Should You Concealed Carry with a Round in the Chamber?
Jan 14, 2020 8:30:00 AM
Should you conceal and carry with a round in the chamber? Chances are, if you’re asking this question, you’re not entirely comfortable with your firearm.
First Time Owners: Should You Keep a Round in the Chamber?
Owning a firearm for the first time is a big deal. If you didn’t grow up around guns, you might feel nervous just holding a gun, let alone carrying one around with you all day in a holster
When it comes to gun safety, there’s a lot to learn. If you don’t know how your gun works, how to shoot it, how to properly handle it, or how to properly store it, you need more training.
Here’s the problem: if you’re concerned about carrying your firearm with a round in the chamber, it means you don’t trust yourself to properly handle and store a gun, OR, you don’t trust your holster to properly cover your trigger guard.
If you’re doubting yourself, dedicate yourself to learning the ins and outs of your firearm, until you know it like the back of your hand. Until you feel confident enough to conceal your firearm with a round in the chamber.
If you’re doubting your holster (perhaps you’ve had a bad experience with a holster in the past, or you’ve known someone who’s had a bad experience with a holster), do some research to ensure the holster design you choose will properly protect your trigger guard.
The Point of Concealed Carry: Self Defense
Many people argue this: the time you save by carrying a round in the chamber isn’t significant enough to make a real difference in a self-defense situation, therefore, if you don’t want to risk an accidental discharge (again, this can be avoided with proper training and a well-designed holster) then you should carry with an empty chamber.
Sadly, this isn’t true.
It boils down to pure logic: you can’t do two things as fast as you can do one thing. If you’re faced with an immediate threat, you can’t rack the slide and shoot your firearm as fast as you can simply shoot your firearm.
The reality is, you don’t know how much time you’re going to have. Because of this, carrying a firearm will never guarantee your safety, however, you want to do everything you can to increase your odds.
If you take the training and acquire your concealed carry permit, you’re being ineffective by carrying your firearm without a round in the chamber.
Also, if you’ve ever encountered a surprise attack, you know that your fine motor control flies out the window the second you’re hit with a threat. Therefore, you’ll be even slower to rack the slide and shoot your firearm than you would be in practice, so carrying your firearm without a round in the chamber will severely handicap you.
Negligent Discharge: What Causes It?
Most of the time, a negligent discharge is caused by either of these two things:
- Inadvertent actuation of the trigger
- A drop fire
How do these things happen and how can you avoid them?
The trigger can be inadvertently pulled if something gets between the trigger and the holster. This could be a piece of clothing, or, in the case of carrying off-body, anything else that might be in the same compartment as your gun (which is why your gun should always be kept in an entirely separate compartment).
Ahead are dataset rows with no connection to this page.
(** The status of the response is never looked at: two responses with
    the same body are treated alike. *)
Lemma sendMessage_continue_ignores_status (k : Suspended) (st st' : Z)
    (body : option jsval) (c c' : Clock) (p : Page) :
  sendMessage_continue k (Resolved {| status := st; json := body |}) c c' p
  = sendMessage_continue k (Resolved {| status := st'; json := body |}) c c' p.
Proof. reflexivity. Qed.

Section Reachable.
Variable sessionIdFromUrl : option jsstring.

Local Abbreviation step := (step sessionIdFromUrl).
Local Abbreviation run := (run sessionIdFromUrl).
Local Abbreviation mount := (mount sessionIdFromUrl).
Local Abbreviation session_effect := (session_effect sessionIdFromUrl).

Local Abbreviation url_has_id := (url_has_id sessionIdFromUrl).
Local Abbreviation Inv := (Inv sessionIdFromUrl).

Lemma session_effect_frame (p : Page) :
  messages (session_effect p) = messages p
  /\ inputMessage (session_effect p) = inputMessage p
  /\ isLoading (session_effect p) = isLoading p
  /\ suspended (session_effect p) = suspended p
  /\ network (session_effect p) = network p.
Proof.
  unfold Chat.session_effect.
  destruct sessionIdFromUrl as [s|]; [|tauto].
  destruct (negb (is_empty s) && negb (truthy (sessionId p))); simpl; tauto.
Qed.

Lemma session_effect_held (p : Page) :
  truthy (sessionId p) = true -> session_effect p = p.
Proof.
  intros H. unfold Chat.session_effect.
  destruct sessionIdFromUrl as [s|]; [|reflexivity].
  now rewrite H, andb_false_r.
Qed.

Lemma session_effect_unheld (p : Page) :
  truthy (sessionId p) = false ->
  sessionId (session_effect p)
  = match sessionIdFromUrl with
    | Some s => if is_empty s then sessionId p else VStr s
    | None => sessionId p
    end.
Proof.
  intros H. unfold Chat.session_effect.
  destruct sessionIdFromUrl as [s|]; [|reflexivity].
  rewrite H. destruct (is_empty s); reflexivity.
Qed.

Lemma session_effect_settles (p : Page) :
  url_has_id = true -> truthy (sessionId (session_effect p)) = true.
Proof.
  unfold url_has_id, Chat.session_effect.
  destruct sessionIdFromUrl as [s|]; [|discriminate].
  intros Hs. rewrite Hs. simpl.
  destruct (truthy (sessionId p)) eqn:Ht; simpl; [exact Ht|exact Hs].
Qed.

Lemma session_effect_only_if_url (p : Page) :
  url_has_id = false -> session_effect p = p.
Proof.
  unfold url_has_id, Chat.session_effect.
  destruct sessionIdFromUrl as [s|]; [|reflexivity].
  intros Hs. now rewrite Hs.
Qed.

Lemma Inv_mount : Inv mount.
Proof.
  destruct (session_effect_frame initial) as (_ & _ & Hl & Hs & _).
  split; unfold Chat.mount; rewrite ?Hs, ?Hl; simpl;
    auto using session_effect_settles; try congruence; tauto.
Qed.

(** The effect keeps the invariant when the handler kept the parts
    that do not speak of the URL. *)
Lemma Inv_effect (p : Page) :
  (List.length (suspended p) <= 1)%nat ->
  (suspended p <> [] -> isLoading p = true) ->
  (isLoading p = true -> suspended p <> []) ->
  (forall k, In k (suspended p) ->
     truthy (sessionId (session_effect p)) = true ->
     truthy (closure_sessionId k) = true) ->
  Inv (session_effect p).
Proof.
  intros H1 H2 H3 H4.
  destruct (session_effect_frame p) as (_ & _ & Hl & Hs & _).
  split; rewrite ?Hs, ?Hl; auto.
  intros Hu. now apply session_effect_settles.
Qed.

(** If the effect leaves a session id held on [q], whose id is that of
    [p], then [p] held it already. *)
Lemma held_before_effect (p q : Page) :
  (url_has_id = true -> truthy (sessionId p) = true) ->
  sessionId q = sessionId p ->
  truthy (sessionId (session_effect q)) = true ->
  truthy (sessionId p) = true.
Proof.
  intros H4 Hq Ht.
  destruct url_has_id eqn:Hu; [now apply H4|].
  rewrite session_effect_only_if_url in Ht by assumption.
  now rewrite <- Hq.
Qed.

Lemma sendMessage_sessionId (messageText : option jsstring) (c : Clock) (p : Page) :
  sessionId (sendMessage messageText c p) = sessionId p.
Proof.
  unfold sendMessage.
  destruct (is_empty (trim (textToSend messageText p)) || isLoading p);
    reflexivity.
Qed.

Lemma Inv_step (p : Page) (ev : Event) : Inv p -> Inv (step p ev).
Proof.
  intros [H1 H2 H3 H4 H5]. unfold Chat.step.
  destruct ev as [value|messageText c|o c c'|]; simpl.
  - (* Change *)
    apply Inv_effect; simpl; auto.
    intros k Hk Ht. apply H5; [exact Hk|].
    now apply (held_before_effect p (setInputMessage value p)).
  - (* Send *)
    pose proof (sendMessage_sessionId messageText c p) as Hsid.
    unfold sendMessage in *.
    destruct (is_empty (trim (textToSend messageText p)) || isLoading p) eqn:G.
    + apply Inv_effect; auto.
      intros k Hk Ht. apply H5; [exact Hk|].
      now apply (held_before_effect p p).
    + apply orb_false_iff in G. destruct G as [_ G].
      assert (Hnil : suspended p = []).
      { destruct (suspended p) eqn:E; [reflexivity|].
        rewrite H2 in G; congruence. }
      apply Inv_effect; simpl; rewrite ?Hnil; simpl; auto; try congruence.
      intros k [<-|[]] Ht. simpl.
      eapply (held_before_effect p); [exact H4| |exact Ht]. reflexivity.
  - (* Settle *)
    destruct (suspended p) as [|k rest] eqn:E.
    + apply Inv_effect; rewrite ?E; simpl; auto; intros k [].
    + assert (rest = []) by (destruct rest; simpl in *; [reflexivity|lia]).
      subst rest.
      destruct (sendMessage_continue_frame k o c c' (resume p))
        as (_ & Hl & _ & Hs & _).
      simpl in Hs. rewrite E in Hs. simpl in Hs.
      apply Inv_effect; rewrite ?Hs, ?Hl; simpl; auto; try congruence;
        intros k' [].
  - (* NewChat *)
    apply Inv_effect; simpl; auto.
    intros k Hk Ht. apply H5; [exact Hk|].
    destruct url_has_id eqn:Hu; [auto|].
    rewrite session_effect_only_if_url in Ht by assumption.
    simpl in Ht. discriminate.
Qed.

Lemma Inv_run (evs : list Event) (p : Page) : Inv p -> Inv (run p evs).
Proof.
  revert p. induction evs as [|ev evs IH]; intros p Hp; simpl; [exact Hp|].
  apply IH, Inv_step, Hp.
Qed.

(** One event of a [sendMessage] call leaves a held session id
    alone. *)
Lemma step_keeps_sessionId (p : Page) (ev : Event) :
  Inv p -> is_send_event ev = true ->
  truthy (sessionId p) = true ->
  sessionId (step p ev) = sessionId p.
Proof.
  intros [H1 H2 H3 H4 H5] Hev Ht. unfold Chat.step.
  destruct ev as [value|messageText c|o c c'|]; simpl in *; try discriminate.
  - rewrite session_effect_held; simpl; auto.
  - rewrite session_effect_held; rewrite sendMessage_sessionId; auto.
  - destruct (suspended p) as [|k rest] eqn:E.
    + rewrite session_effect_held; auto.
    + destruct (sendMessage_continue_frame k o c c' (resume p))
        as (_ & _ & _ & _ & _ & _ & [Hs|[Hk _]]).
      * simpl in Hs. rewrite session_effect_held; rewrite Hs; auto.
      * rewrite (H5 k) in Hk; [discriminate|now left|exact Ht].
Qed.
End Reachable.
End ChatFacts.

(** *** Scenarios of the specification, run on the model *)

Example scenario_success :
  let p := Chat.run None (Chat.mount None) Scenario.first_exchange in
  map Scenario.shown (Chat.messages p)
  = [(Chat.user, VStr Scenario.hello, VUndefined);
     (Chat.assistant, VStr (lit "hi there"), VArr [])]
  /\ Chat.sessionId p = VStr (lit "abc").
Proof. split; reflexivity. Qed.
Additionally, if you drop your firearm, the impact can cause the hammer to strike the firing pin, and thus fire the gun. If your holster properly retains your firearm, and your belt (if you’re carrying OWB or IWB) provides enough support, your gun won’t fall out.
Holsters & Trigger Safety
Many accidents occur because not only do people use poorly designed holsters, but they choose to carry their firearm without wearing a holster at all.
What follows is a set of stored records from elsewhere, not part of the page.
(** * OEE analysis of an FMCG production line: model and verified properties

    A shallow embedding of the numeric core of the repository:
    - [oee_analysis.py]: [OEEAnalyzer.generate_production_data] (the record
      simulator) and [OEEAnalyzer.calculate_oee_metrics] (the OEE calculator),
      the group-wise analyses [machine_wise_analysis], [shift_wise_analysis]
      and [monthly_trend_analysis], and [main];
    - [detailed_analysis.py]: [DetailedOEEAnalysis.downtime_pareto_analysis],
      [speed_loss_analysis] and [quality_loss_analysis] (the loss analyzer);
    - [improvement_recommendations.py]:
      [OEEImprovementPlan.simulate_improvement_impact].

    Numbers.  The program computes with IEEE doubles (Python floats, numpy
    float64 columns).  The model computes with exact rationals extended by the
    three special values a float64 column can hold (+inf, -inf, NaN), with the
    IEEE rules for division by zero; rounding error of the binary format and
    the sign of zero are not modelled.

    Objects.  A pandas DataFrame is a mutable object: the model keeps the
    tables in a heap indexed by object identity, so that [df['X'] = ...]
    is an update in place and [df.copy()] allocates a new table.

    Randomness.  Every draw of [random] and [np.random] is an input of the
    model (a record of draws per loop iteration), constrained to the range the
    library function can return. *)

From Stdlib Require Import ZArith QArith Qround Qminmax Lqa Lia List String.
From Stdlib Require OrderedTypeEx.
From stdpp Require Import base option list strings gmap.

Local Open Scope Z_scope.
Local Open Scope Q_scope.

(* ===================================================================== *)
(** ** Rational helpers: truncation and decimal rounding *)
(* ===================================================================== *)

Module Rat.

(** Python's [int(x)] on a float: truncation toward zero. *)
Definition trunc (q : Q) : Z := Z.quot (Qnum q) (Z.pos (Qden q)).

(** Rounding to the nearest integer, ties to the even one: the rule of
    Python's [round] and of numpy's [around]. *)
Definition round_half_even (q : Q) : Z :=
  let f := Qfloor q in
  match Qcompare (q - inject_Z f) (1 # 2) with
  | Lt => f
  | Gt => (f + 1)%Z
  | Eq => if Z.even f then f else (f + 1)%Z
  end.

(** [round(x, ndigits)] / [Series.round(ndigits)]. *)
Definition round_dec (ndigits : nat) (q : Q) : Q :=
  let scale := inject_Z (10 ^ Z.of_nat ndigits) in
  Qred (inject_Z (round_half_even (q * scale)) / scale).

Definition ltb (x y : Q) : bool := negb (Qle_bool y x).
Definition eqb (x y : Q) : bool := Qeq_bool x y.

End Rat.

(* ===================================================================== *)
(** ** Float64 cells: rationals with +inf, -inf and NaN *)
(* ===================================================================== *)

Inductive num : Type :=
| Fin (q : Q)
| PInf
| NInf
| NaN.

Module Num.

Definition add (a b : num) : num :=
  match a, b with
  | NaN, _ | _, NaN => NaN
  | Fin x, Fin y => Fin (Qred (x + y))
  | PInf, NInf | NInf, PInf => NaN
  | PInf, _ | _, PInf => PInf
  | NInf, _ | _, NInf => NInf
  end.

Definition opp (a : num) : num :=
  match a with
  | Fin x => Fin (Qred (- x))
  | PInf => NInf
  | NInf => PInf
  | NaN => NaN
  end.

Definition sub (a b : num) : num :=
  match a, b with
  | Fin x, Fin y => Fin (Qred (x - y))
  | _, _ => add a (opp b)
  end.

(** Sign of a cell: [Some Gt] positive, [Some Lt] negative, [Some Eq] zero,
    [None] for NaN. *)
Definition sign (a : num) : option comparison :=
  match a with
  | Fin x => Some (Qcompare x 0)
  | PInf => Some Gt
  | NInf => Some Lt
  | NaN => None
  end.

(** The infinity of the sign of a product or quotient of two non-zero
    cells. *)
Definition inf_of_signs (s t : comparison) : num :=
  match s, t with
  | Gt, Gt | Lt, Lt => PInf
  | Gt, Lt | Lt, Gt => NInf
  | _, _ => NaN
  end.

Definition mul (a b : num) : num :=
  match a, b with
  | Fin x, Fin y => Fin (Qred (x * y))
  | _, _ =>
      match sign a, sign b with
      | Some s, Some t => inf_of_signs s t   (* inf * 0 = NaN *)
      | _, _ => NaN
      end
  end.

(** Division as numpy performs it on float64 (and on integer columns, which
    true division converts to float64): no exception; [x / 0] is an
    infinity of the sign of [x], [0 / 0] is NaN. *)
Definition div (a b : num) : num :=
  match a, b with
  | NaN, _ | _, NaN => NaN
  | Fin x, Fin y =>
      if Rat.eqb y 0 then inf_of_signs (Qcompare x 0) Gt
      else Fin (Qred (x / y))
  | Fin _, _ => Fin 0
  | _, Fin y =>
      match sign a with
      | Some s => inf_of_signs s (if Rat.ltb y 0 then Lt else Gt)
      | None => NaN
      end
  | _, _ => NaN                               (* inf / inf *)
  end.

(** [a > b] as an elementwise comparison: false whenever NaN is involved. *)
Definition gtb (a b : num) : bool :=
  match a, b with
  | Fin x, Fin y => Rat.ltb y x
  | PInf, Fin _ | PInf, NInf | Fin _, NInf => true
  | _, _ => false
  end.

(** [clip(upper=u)]: NaN is left alone. *)
Definition clip_upper (u : Q) (a : num) : num :=
  match a with
  | Fin x => if Rat.ltb u x then Fin u else Fin x
  | PInf => Fin u
  | NInf => NInf
  | NaN => NaN
  end.

(** [round(decimals)]: infinities and NaN are left alone. *)
Definition round (ndigits : nat) (a : num) : num :=
  match a with
  | Fin x => Fin (Rat.round_dec ndigits x)
  | _ => a
  end.

Definition is_nan (a : num) : bool :=
  match a with NaN => true | _ => false end.

Definition of_Z (z : Z) : num := Fin (inject_Z z).

End Num.

(* ===================================================================== *)
(** ** pandas: Series, DataFrame, and the object heap *)
(* ===================================================================== *)

(** A column is a float64/int64 Series or a Series of strings. *)
Inductive Series : Type :=
| NumSeries (xs : list num)
| StrSeries (xs : list string).

(** A DataFrame maps column names to columns (all of one length). *)
Abbreviation DataFrame := (gmap string Series).

Module Ser.

(** Elementwise arithmetic of two columns of one frame (same index). *)
Definition sub (xs ys : list num) : list num := zip_with Num.sub xs ys.
Definition mul (xs ys : list num) : list num := zip_with Num.mul xs ys.
Definition div (xs ys : list num) : list num := zip_with Num.div xs ys.

(** Arithmetic with a scalar on the right. *)
Definition mul_scalar (xs : list num) (k : Q) : list num :=
  map (fun x => Num.mul x (Fin k)) xs.
Definition div_scalar (xs : list num) (k : Q) : list num :=
  map (fun x => Num.div x (Fin k)) xs.

Definition clip_upper (u : Q) (xs : list num) : list num :=
  map (Num.clip_upper u) xs.
Definition round (ndigits : nat) (xs : list num) : list num :=
  map (Num.round ndigits) xs.
Lemma generateImprovementSuggestions_result (Number_toString : Q -> string)
    (taskData : TaskData) (ctx : SprintContext) (verificationResult : VerificationResult) :
  exists alternatives improved,
    generateAlternativeSolutions taskData (Some ctx) = Return alternatives
    /\ evaluateAndImprove Number_toString alternatives (evaluation_context ctx)
       = Return improved
    /\ generateImprovementSuggestions Number_toString taskData (Some ctx)
         verificationResult
       = Return (AlternativeSolutions (List.length alternatives)
                   (finalSolutions improved) (cycles improved)
                   (cycle_avgImprovement improved))
    /\ candidates_of alternatives (finalSolutions improved).
Proof.
  destruct (generateAlternativeSolutions_result taskData ctx)
    as [alternatives [Halt [Hlen [Hok _]]]].
  destruct (evaluateAndImprove_returns Number_toString alternatives
              (evaluation_context ctx) Hok) as [improved Himp].
  destruct (evaluateAndImprove_result _ _ _ _ Himp) as [_ [Hcand [Hfinal _]]].
  exists alternatives, improved. split; [exact Halt|]. split; [exact Himp|].
  split; [|exact Hcand].
  unfold generateImprovementSuggestions. rewrite Halt. cbn [bind].
  assert (Hpos : (0 <? List.length alternatives)%nat = true).
  { apply Nat.ltb_lt. rewrite Hlen. destruct (sc_allowInnovation ctx) as [[|]|]; lia. }
  rewrite Hpos, Himp. cbn [bind]. rewrite Hfinal.
  rewrite firstn_all2; [reflexivity|].
  rewrite Hfinal, Hlen. destruct (sc_allowInnovation ctx) as [[|]|]; lia.
Qed.
(** X15: [create_invitation] never inserts a row. The object it builds
    for a pair without a PENDING invitation has no [token_hash], and the
    INSERT of such a row is refused whatever the table holds; so with
    unique user emails and no PENDING invitation for the pair the call
    raises [IntegrityError] and leaves the database as it was, for every
    role, message and expiry; and whatever the database, the invitation
    ids after the call are the ids before it. *)
Theorem create_invitation_insert_refused now new_id db D inviter E role message days :
  (∀ invitee_id db0,
     add_invitation new_id (new_invitation now D inviter E invitee_id role message days) db0
     = Raise (IntegrityError "invitations.token_hash is null"))
  ∧ (users_email_unique db → pending_invitations db D E = ∅ →
     create_invitation now new_id D inviter E role message days db
     = (Raise (IntegrityError "invitations.token_hash is null"), db))
  ∧ (∀ k, is_Some (invitations
                     (create_invitation now new_id D inviter E role message days db).2 !! k)
          ↔ is_Some (invitations db !! k)).
Proof.
  split; [done|]. split.
  - intros Huniq Hf. by apply create_invitation_new.
  - intros k.
    destruct (create_invitation_cases now new_id D inviter E role message days db)
      as [[e ->]|(k' & e & Hk' & _ & _ & ->)]; cbn [snd]; [done|].
    cbn [invitations with_invitations].
    destruct (decide (k = k')) as [->|Hne].
    + rewrite lookup_insert_eq, Hk'. split; eauto.
    + by rewrite lookup_insert_ne.
Qed.

(** Bob has an account, nobody has [dave@example.com]: either way the
    create raises and stores nothing. *)
Lemma create_invitation_insert_refused_witness :
  create_invitation 2000 20 1 Examples.alice.1 "bob@example.com" EDITOR None None
    Examples.public_db
  = (Raise (IntegrityError "invitations.token_hash is null"), Examples.public_db)
  ∧ create_invitation 2000 20 1 Examples.alice.1 "dave@example.com" VIEWER (Some "hi")
      (Some 3%Z) Examples.public_db
    = (Raise (IntegrityError "invitations.token_hash is null"), Examples.public_db).
Proof.
  split.
  - destruct (create_invitation_insert_refused 2000 20 Examples.public_db 1
                Examples.alice.1 "bob@example.com" EDITOR None None) as (_ & Hraise & _).
    apply Hraise; [apply users_email_unique_public_db | reflexivity].
  - destruct (create_invitation_insert_refused 2000 20 Examples.public_db 1
                Examples.alice.1 "dave@example.com" VIEWER (Some "hi") (Some 3%Z))
      as (_ & Hraise & _).
    apply Hraise; [apply users_email_unique_public_db | reflexivity].
Defined.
It’s surprising how many people believe their firearm will be safe simply tucked into their pocket. This is not the case. A loaded firearm should always be carried in a holster. The holster should be made from a material that will protect the trigger guard, and securely retain your firearm.
A cloth holster won’t provide the best protection. Your firearm should be covered with either some sort of plastic, or leather.
Tactica holsters either feature a strong layer of TPE polymer for trigger guard protection, or a custom-molded shell that provides perfect retention and proper trigger guard protection. Many plastic holsters, while they provide enough protection, are uncomfortable against your skin. Tactica’s hybrid holster design allows for safety and comfort by featuring a soft, neoprene backing.
Also, never underestimate the importance of a strong and sturdy gun belt. Your gun belt shouldn’t sag under the weight of your holster; that’s why Tactica gun belts are reinforced with a spring steel core.
Holstering: Make Sure Nothing’s in There!
When you go to re-holster, it’s important to confirm that no piece of stray clothing, or any object in general has made its way into your holster. If nothing is between a trigger guard and a well-designed holster, the firearm is not just going to fire at random.
If you’re carrying off-body, make sure that your firearm is holstered in a separate compartment by itself. Placing a firearm in a separate compartment isn’t enough on its own; it needs to be inside a holster. That’s why you need a bag or purse that’s designed specifically for concealed carry.
So, are you confident in handling your firearm? Are you confident in your holster? If not, take the time to become more familiar with your weapon, and invest in the best holster design. The whole point is for you to be properly prepared, and to feel confident in your ability to protect yourself.